What once connoted exclusivity now feels mass, not in production, but in perception. The rise of logo fatigue, accelerated by the rapid product churn and constant marketing cycles, makes even the most meticulously crafted monogram bags seem like merch.

In LVMH’s earnings call, new CFO Cécile Cabanis pushed back on the notion that affordability should equate to lower price points. “We refuse to do that with cheap bags,” she stated. Instead, Vuitton is focused on “using the firepower and DNA and desirability” to drive entry-level engagement without devaluing the brand.

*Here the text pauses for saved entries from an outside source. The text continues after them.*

(* ===== verification/Inbound.v ===== *)
(** * Verification of incoming mail

    Models [inbound/inbound_verifier.cpp]: SPF, DKIM and DMARC, each in the
    blocking form and in the form that continues in callbacks, the cache of TXT
    records between them, and the composition that ends in one verdict per
    check.  The resolver is a parameter: the answers it gives during one
    verification, a function of the name asked for ([Dns]).  OpenSSL is a set of
    parameters ([Crypto]).  Continuations are direct calls: every path of the
    source calls its callback once, last.

    [Run] says how an evaluation ends.  [Throws] is an exception of [std::stoi]
    that the code does not catch, [Undefined] a shift by more than the width of
    the operand, [Starved] that the fuel was used up; one unit of fuel is one
    SPF record loaded below the first. *)

From S2P Require Import Prelude CString LruCache LineFolder SmtpText MailCrypto.

Inductive Run (A : Type) := Ret (a : A) | Throws | Undefined | Starved.
Arguments Ret {A} a.
Arguments Throws {A}.
Arguments Undefined {A}.
Arguments Starved {A}.

Definition run_bind {A B} (r : Run A) (k : A → Run B) : Run B :=
  match r with Ret a => k a | Throws => Throws | Undefined => Undefined | Starved => Starved end.

Notation "'let*' x := r 'in' k" := (run_bind r (λ x, k)) (at level 10, x binder, r at level 100, k at level 200).

Definition of_option {A} (o : option A) : Run A := match o with Some a => Ret a | None => Throws end.

(** ** The standard library *)

(** [std::stoi]: [None] stands for both exceptions. *)
Definition stoi (s : bytes) : option Z :=
  let s := drop_while isspace s in
  let '(neg, s) := match s with
                   | 45 :: t => (true, t)
                   | 43 :: t => (false, t)
                   | _ => (false, s)
                   end in
  let '(ds, _) := span_digits s in
  match ds with
  | [] => None
  | _ => let v := if (neg : bool) then - dec_value 0 ds else dec_value 0 ds in
         if (- 2 ^ 31 <=? v) && (v <? 2 ^ 31) then Some v else None
  end.
(* ===== verification/SmtpClient.v ===== *)
(** * The SMTP client

    Models [smtp_client/client_session.cpp] and [common/smtp_wire.h]: one
    connection with one operation at a time.  Everything runs on the connection's
    executor, so the session is a function from the event that arrives to the
    actions it takes and the state it leaves.  An event names the operation its
    handler was created for: handlers of an operation that is done return at
    once, and an operation is done exactly when it is no longer [current].

    The transport and OpenSSL's base64 encoder are the surroundings: [Connected],
    [TlsDone], [Wrote] and [ReadDone] are the completions of the transport,
    [Deadline] the timer.  [Replied] marks a complete reply of the peer.

    [accepted_means_delivered] says what a result of Accepted proves,
    [one_completion] that every operation is answered once, [commands_well_formed]
    that addresses cannot smuggle commands, [credentials_after_tls] that a
    password does not leave before the handshake, [data_frame_transparent] that
    the body cannot end the message early. *)

From S2P Require Import Prelude CString SmtpText MailCrypto.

Entry level pricing threshold

But therein lies the industry’s fundamental dilemma: is it possible to “onboard” the next generation without adjusting the entry threshold? Must every leather bag that costs 200 euros to manufacture be priced at 2,000 euros? When does premium become predatory?

Other brands are already rewriting the rules. Younger shoppers are gravitating to smaller labels such as The Row, Khaite, and Lemaire, names that offer quality, restraint, and a whiff of underground credibility. At the same time, vintage luxury has soared, with platforms like The RealReal, Vestiaire Collective and auction houses seeing consumers hunt for pieces with provenance and fairer price-to-value ratios.

In this climate, LVMH and its peers must re-evaluate the fundamentals. Desire may be priceless, but pricing must still feel justifiable. Elevation alone won't suffice if the product lacks distinction or fails to resonate. In the end, luxury is not defined by what it costs, but by what it means.